**Saved entries**
════════════════

Definition toRelationships (relationships : list artifact.Relationship)
  : Go (list model.Relationship) :=
  forRange relationships
    (fun r result =>
       let '(exists_, relationshipType, comment) :=
         lookupRelationship (artifact.Type_ r) in
       if negb exists_
       then
         let* _ := log.Warnf
                "unable to convert relationship from SPDX 2.2 JSON, dropping: %+v"
                [ArgRelationship r] in
         ret result
       else
         let rel :=
           {| model.SpdxElementID :=
                ElementID_String (Identifiable_ID (artifact.From r));
              model.RelationshipType := relationshipType;
              model.RelatedSpdxElement := "";
              model.Relationship_Comment := comment |} in
         let '(valid, err) := isValidExternalRelationshipDocument r in
         match err with
         | Some err =>
             let* _ := log.Warnf "dropping relationship %v: %w"
                    [ArgModelRelationship rel; ArgError err] in
             ret result
         | None =>
             let rel :=
               if valid
               then
                 {| model.SpdxElementID := model.SpdxElementID rel;
                    model.RelationshipType := model.RelationshipType rel;
                    model.RelatedSpdxElement :=
                      DocElementID_String (Identifiable_ID (artifact.To r));
                    model.Relationship_Comment :=
                      model.Relationship_Comment rel |}
               else
                 {| model.SpdxElementID := model.SpdxElementID rel;
                    model.RelationshipType := model.RelationshipType rel;
                    model.RelatedSpdxElement :=
                      ElementID_String (Identifiable_ID (artifact.To r));
                    model.Relationship_Comment :=
                      model.Relationship_Comment rel |} in
             ret (result ++ [rel])
         end)
    [].

(** [toFormatModel], one definition per side of the conflict.  [now] is the
    value of [time.Now().UTC()].  The fields of the composite literal are
    evaluated in the order they are written.  On side [c2005fa] the literal
    has no [ExternalDocumentRefs] field, which leaves it nil. *)
Definition toFormatModel (side : ConflictSide) (now : string) (s : sbom.SBOM)
  : Go model.Document :=
  let '(name, namespace) := DocumentNameAndNamespace (sbom.Source s) in
  let relationships := SBOM_RelationshipsSorted s in
  let element :=
    {| model.SPDXID := ElementID_String "DOCUMENT";
       model.Name := name;
       model.Comment := "" |} in
  let creationInfo :=
    {| model.Created := now;
       model.Creators :=
         ["Organization: Anchore, Inc";
          "Tool: " +:+ internal_ApplicationName +:+ "-"
            +:+ sbom.Version (sbom.Descriptor s)];
       model.LicenseListVersion := spdxlicense_Version |} in
  match side with
  | HEAD =>
      let* externalDocumentRefs :=
        toExternalDocumentRefs (sbom.Relationships s) in
      let* packages :=
        toPackages (sbom.PackageCatalog (sbom.Artifacts s))
          (sbom.Relationships s) in
      let* files := toFiles s in
      let* rels := toRelationships (sbom.Relationships s) in
      ret {| model.Document_Element := element;
             model.SPDXVersion := model_Version;
             model.CreationInfo := creationInfo;
             model.DataLicense := "CC0-1.0";
             model.ExternalDocumentRefs := externalDocumentRefs;
             model.DocumentNamespace := namespace;
             model.Packages := packages;
             model.Files := files;
             model.Relationships := rels |}
  | c2005fa =>
      let* packages :=
        toPackages (sbom.PackageCatalog (sbom.Artifacts s)) relationships in
      let* files := toFiles s in
      let* rels := toRelationships relationships in
      ret {| model.Document_Element := element;
             model.SPDXVersion := model_Version;
             model.CreationInfo := creationInfo;
             model.DataLicense := "CC0-1.0";
             model.ExternalDocumentRefs := [];
             model.DocumentNamespace := namespace;
             model.Packages := packages;
             model.Files := files;
             model.Relationships := rels |}
  end.

End to_format_model.

(** ** Observations on computations, used to state the properties *)

Section observations.

Context `{Externals}.

(** The list a computation returned; nothing if it panicked. *)
Definition value {A : Type} (c : Go (list A)) : list A :=
  match c.1 with
  | Ok l => l
  | Panic _ => []
  end.

Definition warnings {A : Type} (c : Go A) : list Warning := c.2.

(** The value a computation returned, if it did not panic. *)
Definition returned {A : Type} (c : Go A) : option A :=
  match c.1 with
  | Ok a => Some a
  | Panic _ => None
  end.

(** What one relationship contributes to the relationship list, and to the
    log, of [toRelationships]. *)
Definition recordsOf (r : artifact.Relationship) : list model.Relationship :=
  value (toRelationships [r]).

Definition warningsOf (r : artifact.Relationship) : list Warning :=
  warnings (toRelationships [r]).

(** What one relationship contributes to the list, and to the log, of
    [toExternalDocumentRefs]. *)
Definition docRefsOf (r : artifact.Relationship)
  : list model.ExternalDocumentRef :=
  value (toExternalDocumentRefs [r]).

Definition docRefWarningsOf (r : artifact.Relationship) : list Warning :=
  warnings (toExternalDocumentRefs [r]).

(** The two errors of [isValidExternalRelationshipDocument]. *)
Definition errFromExternal : error :=
  "syft cannot handle an ExternalRef in the FROM field of a relationship".

Definition errToExternal (cited : artifact.RelationshipType) : error :=
  "syft cannot handle an ExternalRef with relationship type: " +:+ cited.

(** The internal kinds that [lookupRelationship] has a case for. *)
Definition supportedKinds : list artifact.RelationshipType :=
  [artifact.ContainsRelationship;
   artifact.OwnershipByFileOverlapRelationship;
   artifact.DependencyOfRelationship;
   artifact.DescribedByRelationship].

(** The relationships that give package [packageSpdxID] a file: kind
    contains, from a package with that SPDX identifier, to coordinates. *)
Definition containsFileOf (packageSpdxID : string)
  (r : artifact.Relationship) : Prop :=
  artifact.Type_ r = artifact.ContainsRelationship
  /\ is_Some (asPackage (artifact.From r))
  /\ is_Some (asCoordinates (artifact.To r))
  /\ ElementID_String (Identifiable_ID (artifact.From r)) = packageSpdxID.

#[global] Instance containsFileOf_dec packageSpdxID r
  : Decision (containsFileOf packageSpdxID r).
Proof. unfold containsFileOf. apply _. Defined.

(** The top-level category of a MIME type: what precedes its first slash. *)
Definition mimeTypePrefix (mimeType : string) : string :=
  default "" (head (strings.Split mimeType "/")).

(** The categories [toFileTypes] has a case for. *)
Definition knownPrefixes : list string :=
  ["image"; "video"; "application"; "text"; "audio"].

(** Ascending by file name, ties broken by SPDX identifier; strings compare
    bytewise. *)
Definition byNameThenID (a b : model.File) : Prop :=
  String.ltb (model.FileName a) (model.FileName b) = true
  \/ (model.FileName a = model.FileName b
      /\ String.leb (model.File_SPDXID a) (model.File_SPDXID b) = true).

(** The relationship sequence that the projections are handed on each side
    of the conflict in [toFormatModel]. *)
Definition relationshipsConsumed (side : ConflictSide) (s : sbom.SBOM)
  : list artifact.Relationship :=
  match side with
  | HEAD => sbom.Relationships s
  | c2005fa => SBOM_RelationshipsSorted s
  end.

(** The record the loop of [toFiles] appends for one coordinate. *)
Definition fileOf (artifacts : sbom.Artifacts_)
  (coordinates : source.Coordinates) : model.File :=
  {| model.File_Item :=
       {| model.Element_ :=
            {| model.SPDXID := ElementID_String (Coordinates_ID coordinates);
               model.Name := "";
               model.Comment :=
                 if negb (String.eqb (source.FileSystemID coordinates) "")
                 then fmt.Sprintf1 "layerID: "
                        (source.FileSystemID coordinates) ""
                 else "" |};
          model.LicenseConcluded := "NOASSERTION" |};
     model.File_Checksums :=
       toFileChecksums
         (default [] (sbom.FileDigests artifacts !! coordinates));
     model.FileName := source.RealPath coordinates;
     model.FileTypes :=
       value (toFileTypes (sbom.FileMetadata artifacts !! coordinates)) |}.

(** A package the loop of [toPackages] gets through: its metadata is Java
    metadata whenever its metadata type says so. *)
Definition javaConsistent (p : pkg.Package) : Prop :=
  pkg.MetadataType_ p = pkg.JavaMetadataType ->
  exists j, pkg.Metadata p = pkg.IsJavaMetadata j.

(** The archive digests read for the checksums of a package. *)
Definition archiveDigestsOf (p : pkg.Package) : list file.Digest :=
  if String.eqb (pkg.MetadataType_ p) pkg.JavaMetadataType
  then match pkg.Metadata p with
       | pkg.IsJavaMetadata j => pkg.ArchiveDigests j
       | _ => []
       end
  else [].

(** The record the loop of [toPackages] appends for one such package. *)
Definition packageOf (relationships : list artifact.Relationship)
  (p : pkg.Package) : model.Package :=
  {| model.Package_Checksums :=
       map (fun digest =>
              {| model.Algorithm :=
                   strings.ToUpper Map_unicode_ToUpper (file.Algorithm digest);
                 model.ChecksumValue := file.Value digest |})
         (archiveDigestsOf p);
     model.Description := spdxhelpers_Description p;
     model.DownloadLocation := spdxhelpers_DownloadLocation p;
     model.ExternalRefs := spdxhelpers_ExternalRefs p;
     model.FilesAnalyzed := Nat.ltb 0 (length (archiveDigestsOf p));
     model.HasFiles :=
       fileIDsForPackage (ElementID_String (pkg.ID p)) relationships;
     model.Homepage := spdxhelpers_Homepage p;
     model.LicenseDeclared := spdxhelpers_License p;
     model.Originator := spdxhelpers_Originator p;
     model.SourceInfo := spdxhelpers_SourceInfo p;
     model.VersionInfo := pkg.Version p;
     model.Package_Item :=
       {| model.LicenseConcluded := spdxhelpers_License p;
          model.Element_ :=
            {| model.SPDXID := ElementID_String (pkg.ID p);
               model.Name := pkg.Name p;
               model.Comment := "" |} |} |}.

End observations.

(** ** The conversion over ends that may be nil

    The methods of the aggregate over relationships whose ends may be nil;
    like the other imports they are not among the sources. *)
Class NilableMethods : Type := {
  SBOM_RelationshipsSorted_nilable :
    nilable.SBOM -> list nilable.Relationship;
  SBOM_AllCoordinates_nilable : nilable.SBOM -> list source.Coordinates
}.

Section to_format_model_nilable.

Context `{Externals} `{NilableMethods}.

(** The method call [v.ID()]: on the nil interface it panics. *)
Definition Identifiable_ID_nilable (v : nilable.Identifiable)
  : Go artifact.ID :=
  match v with
  | Some v => ret (Identifiable_ID v)
  | None =>
      panic "runtime error: invalid memory address or nil pointer dereference"
  end.

(** Type assertions on a nil interface fail. *)
Definition asExternalRef_nilable (v : nilable.Identifiable)
  : option rekor.ExternalRef :=
  match v with Some v => asExternalRef v | None => None end.

Definition asPackage_nilable (v : nilable.Identifiable)
  : option pkg.Package :=
  match v with Some v => asPackage v | None => None end.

════════════════

**Exercise brief**
Ascertain the number of lines in the entries that include the word "isValidExternalRelationshipDocument", and report only that number.

**Written answer**
2